▶ _Task data_:

(** A published message, as it is received. *)
Definition published (subject payload : list byte) : list byte := wire subject ZMQ_MSG_PUB_SUB [] payload.

Lemma published_readable subject t payload : is_cstr subject → readable (published subject (t :: payload)).
Proof.
  intros Hs. apply (readable_other subject ZMQ_MSG_PUB_SUB (NUL :: t :: payload)); [done|by_decide|by_decide|cbn; lia].
Qed.

Lemma published_ok subject t payload :
  is_cstr subject → is_prefix ZMQ_REPLYHANDLE_PREFIX subject = false →
  (Z.of_nat (length (published subject (t :: payload))) < 2 ^ 31)%Z → message_ok (published subject (t :: payload)).
Proof.
  intros Hs Hp Hl. pose proof (published_readable subject t payload Hs) as Hr. split_and!; [done|done|].
  assert (is_prefix ZMQ_REPLYHANDLE_PREFIX (published subject (t :: payload)) = false) as ->; [|done].
  rewrite <-Hp. apply is_prefix_cstr. by_decide.
Qed.

Lemma wp_deserialize_published mq subject t payload s :
  is_cstr subject → (Z.of_nat (length (t :: payload)) < 2 ^ 31)%Z →
  setMsgBuffer (t :: payload, t) = MAMA_STATUS_OK →
  wp (deserialize_cached setMsgBuffer mq (published subject (t :: payload)))
    (λ r _ o, o = [] ∧ snd <$> r = (if decide (is_Some (h_msgs s !! mq)) then Some (t :: payload, t) else None)) s.
Proof.
  intros Hs Hl Hset. unfold deserialize_cached. wp_steps. destruct (h_msgs s !! mq) as [m|].
  - rewrite (decide_True (P := is_Some (Some m))) by by eexists. wp_steps. eapply wp_part.
    { apply deserialize_wire; [done|by_decide|unfold reply_fits; vm_compute; lia|done]. }
    wp_steps. rewrite Hset, decide_True by done. done.
  - rewrite decide_False by by intros []. by wp_steps.
Qed.

(** The end of both callbacks. *)
Lemma wp_told cb p i subject t payload (f : zmqBridgeMsgImpl handle → msgBuffer → tobs) s :
  is_cstr subject → (Z.of_nat (length (t :: payload)) < 2 ^ 31)%Z →
  setMsgBuffer (t :: payload, t) = MAMA_STATUS_OK → h_subs s !! p = Some i →
  (∀ m b, told [f m b] = match cb with
     | subCallback => [oProcessMsg (sub_subscription i) b]
     | wcCallback => [oProcessWildCardMsg (sub_subscription i) subject (sub_closure i) b]
     | inboxCallback => [] end) →
  wp (if decide (sub_isNotMuted i ≠ 1)%Z then mret ()
      else r ← deserialize_cached setMsgBuffer (sub_mamaQueue i) (published subject (t :: payload));
           match r with None => mret () | Some (m, b) => emit (f m b) end)
    (λ _ _ o, told o = hears s cb subject (t :: payload, t) p) s.
Proof.
  intros Hs Hl Hset Ei Hf. unfold hears. rewrite Ei.
  case_decide as Hm.
  - wp_steps. by rewrite decide_False by tauto.
  - wp_steps. eapply wp_mono; [|by apply wp_deserialize_published]. intros r s1 o [-> Er].
    destruct (decide (is_Some (h_msgs s !! sub_mamaQueue i))).
    + destruct r as [[m b]|]; [|done]. injection Er as ->. wp_steps. rewrite decide_True by (split; [lia|done]).
      apply Hf.
    + destruct r; [done|]. wp_steps. by rewrite decide_False by tauto.
Qed.

Lemma findWildcard_spec id ps found s :
  (∀ p, p ∈ ps → is_Some (h_subs s !! p)) →
  wp (findWildcard_loop id ps found)
    (λ r s' o, s' = s ∧ o = [] ∧
       match r with
       | Some p => (p ∈ ps ∧ sub_endpointIdentifier <$> h_subs s !! p = Some (Some id)) ∨ found = Some p
       | None => found = None ∧ ∀ p, p ∈ ps → sub_endpointIdentifier <$> h_subs s !! p ≠ Some (Some id)
       end) s.
Proof.
  revert found. induction ps as [|p ps IH]; intros found Hl; cbn [findWildcard_loop].
  - wp_steps. split_and!; [done|done|]. destruct found; [by right|]. split; [done|]. by intros p ?%not_elem_of_nil.
  - destruct (Hl p) as [i Hi]; [apply elem_of_cons; by left|]. wp_steps. eapply wp_deref_sub; [done|].
    eapply wp_mono; [|apply IH; intros; apply Hl, elem_of_cons; by right].
    intros r s' o (-> & -> & Hr). split_and!; [done|done|]. unfold has_identifier in Hr.
    case_bool_decide as Hd; destruct r as [q|].
    + destruct Hr as [[? ?]|[= <-]]; left; (split; [set_solver|]); [done|]. rewrite Hi. cbn. by rewrite Hd.
    + by destruct Hr.
    + destruct Hr as [[? ?]|Hf]; [left; split; [set_solver|done]|by right].
    + destruct Hr as [Hf Hno]. split; [done|]. intros q [->|Hq]%elem_of_cons; [|by apply Hno].
      rewrite Hi. cbn. congruence.
Qed.

Lemma told_close o : told (o ++ [oMsgClose]) = told o.
Proof. unfold told. rewrite omap_app. cbn. apply app_nil_r. Qed.
(* ===== verification/Mesh.v ===== *)
(** * The mesh of peers

    Transports that run the dispatcher of transport.c against a proxy that
    forwards every naming message to all its subscribers (nsd.c).  The
    dispatcher answers a message of an unknown peer with a message of its
    own: this is enough for everybody to connect to everybody, exactly once,
    whatever the order in which transports start, and it comes to rest. *)

From S2P Require Import Prelude CLib CMonad Msg Socket Collections Naming NamingProofs Nsd.
Import ZM Sock ZN.

(** ** The network *)

Section Mesh.

Context (H : nat) {T : Type} `{Htab : StrTable T (list byte)} `{!StrTableLaws T (list byte)} `{!WStr}.

(** [N] transports: their identities and programs, the answers of zmq to
    each, and the sockets they use (handles mean nothing across processes). *)
Context (N : nat) (uuid ep prog host : nat → list byte) (pid : nat → Z).
Context (rc : nat → nat → zcall → Z) (dataSub namingPub : zmqSocket) (welcome : zmqNamingMsg).

(** The proxy: messages on their way to each subscriber; who has subscribed,
    whose publishing socket has reached the proxy ([linked]), and who was
    heard since.  [conns] are the successful connects of each transport. *)
Record mesh := mkMesh {
  node : nat → naming T;
  queue : nat → list (list byte);
  joined : nat → bool;
  linked : nat → bool;
  heard : nat → bool;
  conns : nat → list (Z * list byte) }.

Definition upd {A} (f : nat → A) (i : nat) (x : A) : nat → A :=
  λ j, if decide (i = j) then x else f j.
Lemma parse_uris_spec url name k n arr fuel :
  (∀ i, n ≤ i < k → is_Some (uri_n name url i)) → uri_n name url k = None → n ≤ k → k - n < fuel →
  k ≤ length arr →
  ∃ arr', parse_uris fuel name url n arr = Some arr' ∧ length arr' = length arr
    ∧ (∀ i, arr' !! i = if decide (n ≤ i < k) then Some (uri_n name url i) else arr !! i).
Proof.
  intros Hset Hk. revert n arr Hset. induction fuel as [|fuel IH]; intros n arr Hset Hle Hf Hl; [lia|].
  cbn [parse_uris]. destruct (decide (n = k)) as [->|Hne].
  - rewrite Hk. exists arr. split_and!; [done|done|]. intros i. by rewrite decide_False by lia.
  - destruct (Hset n ltac:(lia)) as [u Eu]. rewrite Eu, decide_True by lia.
    destruct (IH (S n) (<[n := Some u]> arr)) as (arr' & E & Hlen & Hget).
    { intros i Hi. apply Hset. lia. } { lia. } { lia. } { by rewrite length_insert. }
    exists arr'. rewrite length_insert in Hlen. split_and!; [done|done|]. intros i. rewrite Hget.
    destruct (decide (i = n)) as [->|Hin].
    + rewrite decide_False, decide_True by lia. rewrite list_lookup_insert_eq by lia. by rewrite Eu.
    + rewrite list_lookup_insert_ne by lia. repeat case_decide; try lia; done.
Qed.

Lemma parse_uris_overflow url name n arr fuel :
  (∀ i, n ≤ i ≤ length arr → is_Some (uri_n name url i)) → n ≤ length arr →
  parse_uris fuel name url n arr = None.
Proof.
  revert n arr. induction fuel as [|fuel IH]; intros n arr Hset Hle; cbn [parse_uris];
    destruct (Hset n ltac:(lia)) as [u Eu]; rewrite Eu; [done|].
  case_decide; [|done]. apply IH; rewrite length_insert; [|lia]. intros i Hi. apply Hset. lia.
Qed.

(** [k] addresses followed by NULL or by the end of the array. *)
Lemma used_addresses_spec arr k :
  (∀ i, i < k → ∃ u, arr !! i = Some (Some u)) → (k < length arr → arr !! k = Some None) →
  length (used_addresses arr) = k ∧ ∀ i, i < k → arr !! i = Some (used_addresses arr !! i).
Proof.
  revert k. induction arr as [|[a|] arr IH]; intros k Hset Hend; cbn [used_addresses].
  - destruct k as [|k]; [split; [done|lia]|]. by destruct (Hset 0 ltac:(lia)).
  - destruct k as [|k]; [by specialize (Hend ltac:(simpl; lia))|].
    destruct (IH k) as [Hl Hg].
    + intros i Hi. apply (Hset (S i)). lia.
    + intros Hk. apply Hend. simpl. lia.
    + split; [simpl; by rewrite Hl|]. intros [|i] Hi; [done|]. apply Hg. lia.
  - destruct k as [|k]; [split; [done|lia]|]. by destruct (Hset 0 ltac:(lia)).
Qed.

(** The addresses of a non-naming transport: the URLs _0, _1, ... up to
    the first that is not configured, or else the bare URL, or else the
    default; more than 512 URLs are written beyond the array. *)
Theorem non_naming_urls name url defaultVal k :
  (∀ i, i < k → is_Some (uri_n name url i)) → uri_n name url k = None →
  match parse_urls name url defaultVal with
  | Some arr =>
      k ≤ ZMQ_MAX_URIS ∧ length arr = ZMQ_MAX_URIS
      ∧ (0 < k → ∀ i, i < k → used_addresses arr !! i = uri_n name url i)
      ∧ (0 < k → length (used_addresses arr) = k)
      ∧ (k = 0 → used_addresses arr
           = [default defaultVal (zmqBridgeMamaTransportImpl_getParameter None (param_name name url))])
  | None => ZMQ_MAX_URIS < k
  end.
Proof.
  intros Hset Hnone. unfold parse_urls.
  set (bare := zmqBridgeMamaTransportImpl_getParameter (Some defaultVal) (param_name name url)).
  set (arr0 := bare :: replicate (ZMQ_MAX_URIS - 1) None).
  assert (length arr0 = ZMQ_MAX_URIS) as Hl0 by (subst arr0; cbn [length]; rewrite length_replicate; done).
  destruct (decide (ZMQ_MAX_URIS < k)) as [Hgt|Hle].
  { rewrite parse_uris_overflow; [done| |lia]. intros i Hi. apply Hset. lia. }
  destruct (parse_uris_spec url name k 0 arr0 (S ZMQ_MAX_URIS)) as (arr & E & Hlen & Hget);
    [intros; apply Hset; lia|done|lia|lia|lia|].
  rewrite E.
  assert (∀ i, i < k → ∃ u, arr !! i = Some (Some u) ∧ uri_n name url i = Some u) as Hu.
  { intros i Hi. destruct (Hset i Hi) as [u Eu]. exists u. rewrite Hget, decide_True by lia. by rewrite Eu. }
  assert (∀ i, 0 < i → k ≤ i → i < ZMQ_MAX_URIS → arr !! i = Some None) as Hrest.
  { intros i Hi Hki Hlt. rewrite Hget, decide_False by lia. subst arr0. destruct i as [|i]; [lia|].
    apply lookup_replicate. split; [done|]. unfold ZMQ_MAX_URIS in *. lia. }
  split_and!; [lia|lia| | |].
  - intros Hpos i Hi. destruct (used_addresses_spec arr k) as [_ Hg].
    + intros i' Hi'. destruct (Hu i' Hi') as (u & ? & _). by exists u.
    + intros Hk. apply Hrest; lia.
    + destruct (Hu i Hi) as (u & Eu & ->). rewrite (Hg i Hi) in Eu. by injection Eu.
  - intros Hpos. apply used_addresses_spec.
    + intros i' Hi'. destruct (Hu i' Hi') as (u & ? & _). by exists u.
    + intros Hk. apply Hrest; lia.
  - intros ->. destruct (used_addresses_spec arr 1) as [Hl1 Hg1].
    + intros i Hi. assert (i = 0) as -> by lia. rewrite Hget, decide_False by lia. subst arr0 bare.
      unfold zmqBridgeMamaTransportImpl_getParameter, zmqBridgeMamaTransportImpl_getParameterWithVaList.
      cbn. destruct (properties_Get _); eauto.
    + intros _. apply Hrest; unfold ZMQ_MAX_URIS; lia.
    + destruct (used_addresses arr) as [|a [|]] eqn:Ea; try done. f_equal.
      specialize (Hg1 0 ltac:(lia)). rewrite Hget, decide_False in Hg1 by lia. subst arr0 bare.
      cbn in Hg1. unfold zmqBridgeMamaTransportImpl_getParameter,
        zmqBridgeMamaTransportImpl_getParameterWithVaList in *.
      destruct (properties_Get _); by injection Hg1.
Qed.
Lemma create_establishes_witness :
  ∃ s1 o1 ep, demo_run 1 = Some (MAMA_STATUS_OK, s1, o1) ∧ tinv ep 6 (tport_of ∅ [] [] ∅ s1).
Proof.
  destruct demo_running as (s1 & o1 & E).
  destruct (create_establishes (T:=demo_T) (P:=demo_P) (L:=demo_L) (N:=demo_N) ∅ [] [] ∅ demo_zmq demo_endpoint 1 0
    (λ _, 0%Z) (λ _, None) demo_level 1 demo_endpoint_fits (demo_env 1) (lit "oz") demo_config demo_before s1 o1
    (demo_create_ok 1) E) as (ep & Hi).
  - vm_compute. reflexivity.
  - intros t [= <-] k. apply lookup_empty.
  - intros p [= <-]. done.
  - intros l [= <-]. done.
  - by eexists.
  - by eexists.
  - by eexists.
  - exists s1, o1, ep. exact (conj E (Hi 6)).
Defined.

(** The bridge of [demo_node]. *)
Definition demo_bridge_a : bridge demo_T demo_P demo_L demo_N :=
  mkBridge (mkConfig (lit "oz") (Params.mkCommon 10000 10000 1 1 None 1 0 0 0 0) (c_naming zero_config)
              (c_incoming zero_config) (c_outgoing zero_config)) 1 (λ _, mkSocket 7 8 0) (Some ep_a) 0 0 1 uuid_a
    (lit "") (Some []) (Some ∅) (Some ∅) (Some []) 1 2 3 1 0 100.

Lemma demo_bridge_valid : valid_node (naming_of (∅ : demo_N) demo_bridge_a) ep_a.
Proof. split; [done|split; [by_decide|vm_compute; lia]|split; [by_decide|vm_compute; lia]]. Qed.

Lemma stop_joins_witness :
  ∃ st s' o, zmqBridgeMamaTransportImpl_stop ∅ [] [] ∅ demo_zmq (λ _, 0%Z) MAXHOST (lit "prog") (lit "host") 42
      demo_bridge_a = Some (st, s', o)
    ∧ b_beacon s' = 0%Z ∧ head o = Some eWaitReady ∧ (st = MAMA_STATUS_OK → released o = [rThread tDispatch]).
Proof.
  destruct (stop_joins (T:=demo_T) (P:=demo_P) (L:=demo_L) (N:=demo_N) ∅ [] [] ∅ demo_zmq (λ _, 0%Z) MAXHOST
    (lit "prog") (lit "host") 42 ep_a demo_bridge_a (λ _, demo_bridge_valid))
    as (st & s' & o & E & Hb & Hh & _ & _ & Hr).
  exists st, s', o. exact (conj E (conj Hb (conj Hh Hr))).
Defined.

▶ _Problem to solve_: From the records above, return each line where "linked" occurs.

▶ _Result of this exercise_:
    whose publishing socket has reached the proxy ([linked]), and who was
  linked : nat → bool;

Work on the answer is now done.